Briefly, the facts of the case are that the appellant is an individual engaged in the business of retail trading of Medicines. The appellant filed the Return of Income for the A.Y. 2019-20 on 31.10.2019 disclosing total income of Rs.24,96,200/-. Return was processed by the CPC u/s.143(1) vide intimation dated 02.06.2020 at a total income of Rs.38,26,743/-, making adjustment of Rs.13,30,546/- by disallowance of cash payments made by the appellant to the suppliers being in excess of Rs.10,000/- paid to a person in a day otherwise than by account payee cheque/account payee bank u/s.40A(3) of the Act’.
Being aggrieved by the above intimation order, an appeal was filed before the Addl/JCIT(A) contending that the payments made to the suppliers were necessitated by business exigencies. The suppliers had issued valid bills against which the appellant made cash payments. The identity of the sellers is established and the transactions are genuine, hence not liable for addition u/s.40A(3) of the Act. The Addl./JCIT(A), after scrutinizing the details provided by the appellant, gave relief to the extent of Rs.6,24,599/-, being cash payments below the threshold limit of Rs.10,000/-. The balance amount of Rs.7,05,947/- was confirmed by the Addl/JCIT(A) by holding that under Rule 6DD(j) payments can be made in cash only when banks are closed due to holidays or strikes.

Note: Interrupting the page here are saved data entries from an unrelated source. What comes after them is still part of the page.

(** ** A constant brought to an integer type *)

Lemma display_int s ty t x :
  at_ (store_of s) ty (KType t, x) -> is_integer t = true -> exists d, display_index query_fuel (store_of s) ty = Ret d.
Proof.
  intros (Hk & _ & _)%at_kv Hi. pose proof laws_fuel. destruct query_fuel as [|f]; [lia|].
  cbn [display_index]. rewrite Hk. cbn [mbind res_bind]. destruct t; try done; eauto.
Qed.

Definition failed_with_error {B} s (out : Result B) s' : Prop := out = Err AnalysisFailed /\ exists d, s' = with_error d s.

(** [anyint] constants to the types that admit them; [usize] and [isize] admit all. *)
Definition coercible (z : Z) (t : Ty) : bool :=
  match t with
  | Int signed bits => in_range (Some (signed, bits)) z
  | Usize | Isize => true
  | _ => false
  end.

Lemma fits_ok (signed : bool) bits a :
  Anyint.wf a -> 0 < bits ->
  (if signed then Anyint.fits_signed_bits a bits else Ret (Anyint.fits_unsigned_bits a bits)) =
  Ret (in_range (Some (signed, bits)) (Anyint.to_Z a)).
Proof.
  intros Ha Hb. destruct signed.
  - destruct (AnyintBits.fits_signed_spec a bits Ha Hb) as (f & -> & Hf). f_equal.
    apply Bool.eq_iff_eq_true. by rewrite Hf, in_range_spec.
  - f_equal. apply Bool.eq_iff_eq_true. rewrite in_range_spec. apply AnyintBits.fits_unsigned_spec; [done|lia].
Qed.

(** How [coerce] starts on an integer constant: it is neither a type nor of the
    destination type. *)
Lemma runs_coerce_int n b s i ty z dst t x span f Q :
  ready n b s -> int_at s i ty TAnyint z -> at_ (store_of s) dst (KType t, x) -> is_int_or_size t = true ->
  runs (match t with
        | Int signed bits => m ← coerce_int_to_int b dst signed bits (Interned i); report span m
        | _ => m ← coerce_int_to_size dst (Interned i); report span m
        end) s Q ->
  runs (coerce_fuel (S f) b dst (Interned i) span) s Q.
Proof.
  intros Hr Hi Hdst Ht HQ. pose proof (int_at_typed _ _ _ _ _ Hi) as Hty.
  destruct Hi as (a & xa & xt & Ha & _ & Hta). cbn [coerce_fuel]. unfold coerce_with, coerce_source. run.
  cbn [is_type]. run.
  assert (Hne : (dst =? generic_poison_t (ValueStore.common (store_of s))) || (dst =? ty) = false).
  { apply orb_false_iff. split; apply Z.eqb_neq.
    - destruct (common_at n (store_of s) 21 _ _ (ready_store _ _ _ Hr) eq_refl eq_refl) as [xp Hp].
      intros He. apply (type_index_inj _ _ _ _ _ _ _ Hdst Hp) in He. by subst.
    - intros He. apply (type_index_inj _ _ _ _ _ _ _ Hdst Hta) in He. by subst. }
  rewrite Hne. run. by destruct t.
Qed.

Lemma runs_coerce_const n b s i ty z dst t x span f :
  ready (S n) b s -> int_at s i ty TAnyint z -> at_ (store_of s) dst (KType t, x) ->
  is_int_or_size t = true -> width_ok (int_width (ptr_width s) t) ->
  runs (coerce_fuel (S f) b dst (Interned i) span) s (fun out s' =>
    if coercible z t then
      exists j v, out = Ok (Interned j) /\ s' = with_values v s /\ ready n b s' /\ extends (store_of s) v /\
        int_at s' j dst t z
    else failed_with_error s out s').
Proof.
  intros Hr Hi Hdst Ht Hw. eapply runs_coerce_int; [done..|]. destruct Hi as (a & xa & xt & Ha & [Hwf Hz] & Hta).
  assert (Hdone : forall j v y, extends (store_of s) v -> at_ v j (KInt dst a, y) ->
            int_at (with_values v s) j dst t z).
  { intros j v y [_ Hx] Hat. exists a, y, x. split_and!; [exact Hat|done|by apply Hx]. }
  destruct t as [signed bits| | | | | | | | | | | | | | | | | | | | | | | ]; try done;
    cbn [coercible int_width width_ok] in *.
  - unfold coerce_int_to_int. cbn [try_resolve_comptime_value]. run.
    cbn [as_interned]. run. eapply runs_lift; [by apply fits_ok|]. rewrite Hz.
    destruct (in_range (Some (signed, bits)) z) eqn:Hfit; cbn [negb].
    + run. eapply runs_intern; [exact Hr|done|done|]. intros j v y Hr' Hx Hat. run. unfold report. run.
      exists j, v. split_and!; eauto.
    + pose proof (AnyintText.fmt_spec a Hwf) as (txt & Htxt & _). run. eapply runs_lift; [exact Htxt|]. run.
      destruct (display_int s dst _ x Hdst eq_refl) as [d Hd]. eapply runs_display; [exact Hd|]. run. unfold report. run.
      split; [done|eauto].
  - unfold coerce_int_to_size. cbn [as_interned]. run. eapply runs_intern; [exact Hr|done|done|].
    intros j v y Hr' Hx Hat. run. unfold report. run. exists j, v. split_and!; eauto.
  - unfold coerce_int_to_size. cbn [as_interned]. run. eapply runs_intern; [exact Hr|done|done|].
    intros j v y Hr' Hx Hat. run. unfold report. run. exists j, v. split_and!; eauto.
Qed.

(** ** Two operands brought to one type *)

(** The common type of two integer operands: they have the same, or one is an
    [anyint] that the type of the other admits and can hold. *)
Definition common_type (admits : Ty -> bool) (tl : Ty) (x : Z) (tr : Ty) (y : Z) : option Ty :=
  if bool_decide (tl = tr) then Some tl
  else if bool_decide (tl = TAnyint) then (if admits tr && coercible x tr then Some tr else None)
  else if bool_decide (tr = TAnyint) then (if admits tl && coercible y tl then Some tl else None)
  else None.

Aggrieved by the impugned order, the appellant is in appeal before the Tribunal in the present appeal.
When the appeal was called on, none appeared on behalf of the appellant despite due service of notice of hearing. We therefore proceed to dispose of the appeal ex parte after hearing the ld. Departmental Representative.

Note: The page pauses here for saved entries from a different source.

(* ===== verification/SemaDeclSpec.v ===== *)
(** * Layouts and tags of declared types

    What the declarations of types compute: the positions of the fields of packed
    structs, the width and the values of enum tags, and the offsets that the
    run-time type information gives for unions.

    [SemaCallSpec] has the arguments of calls. *)

From S2P Require Import Prelude Words Bytes Span Token Diagnostic Ast HashIndex ShardedMap Anyint.
From S2P Require Import Value ValueStore ValueLayout Vuir Vtir SemaState SemaAccess SemaFold SemaInit.
From S2P Require Import SemaDecl SemaCall SemaKeep VirtDynArray SemaExample SemaTypeInfo.
From S2P Require Import ValueSpec.
From stdpp Require Import gmap.

#[local] Open Scope Z_scope.
#[local] Open Scope sema_scope.

Module SemaCallSpec.
Import Value ValueStore IrId Sema SemaAccess SemaFold SemaInit SemaDecl SemaCall SemaKeep.

Section Spec.
Context `{ST : Setting} `{WK : !Workers} `{TI : !TypeInfo} `{PA : !Paths} `{MO : !Modules}.

(** ** Inversion of runs *)

Lemma try_bind_run {A B} (m : M (Result A)) (k : A -> M (Result B)) s b s' :
  try_bind k m s = Ret (Ok b, s') -> exists a s1, m s = Ret (Ok a, s1) /\ k a s1 = Ret (Ok b, s').
Proof. intros ([a|e] & s1 & Hm & H)%bind_inv; [by exists a, s1|done]. Qed.
Lemma fail_at_run {A} msg span s (a : A) s' : fail_at msg span s <> Ret (Ok a, s').
Proof. done. Qed.


(** ** Parameters *)

(** The parameters that arguments are for. *)
Definition targets (args : list InputArg) : list nat := omap fst args.
(** What is true of an argument at position [i] and the parameter it is for. *)
Definition matched (callee : option Static) (var_args : bool) (params : nat) (i : nat) (a : InputArg) : Prop :=
  match a with
  | (Some idx, arg) => (idx < params)%nat /\ param_of_arg callee params i arg = Ret (Some idx)
  | (None, arg) => var_args = true /\ Vuir.arg_name arg = None /\ (params <= i)%nat
  end.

We heard the ld. Sr. DR and perused the material on record. In the present case, the appellant is a retail trader of Medicines. The solitary issue that arises for our consideration is whether or not the CPC was justified in making adjustment of Rs.13,30,546/- by disallowing the cash payments exceeding threshold limit as provided u/s.40A(3) of the Act. The sub-section (3) of section 40A provides that where an assessee incurs an expenditure in respect of which payments were made exceeding the prescribed limit, otherwise than by account payee cheque, no deduction shall be allowed in respect of such expenditure. However, the Act also provides exceptions to this provision in case the payments are made in such circumstances as prescribed under Rule 6DD of Income Tax Rules, 1962. Whether a particular cash payment falls within the prescribed exceptions as specified under Rule 6DD can be found out only after due examination of the evidences of existence of circumstances specified in the exceptions provided under Rule 6DD which means that it requires examination of evidences. There is neither requirement under law that the assessee is bound to furnish the evidences of existence of circumstances enumerated under Rule 6DD along with the return of income nor the case falls within specified category of adjustments as provided u/s.143(1) of the Act. Therefore, disallowance of cash payments u/s.40A(3) does not fall under the purview of adjustment while processing the return of income u/s.143(1) of the Act. Therefore, we are of the considered opinion that CPC was not justified in making adjustment of cash payments exceeding the threshold limit of Rs.10,000/- while processing the return u/s.143(1) of the Act.
In the result, the appeal filed by the assessee stands allowed. Order pronounced in the open court on 03rd September, 2024.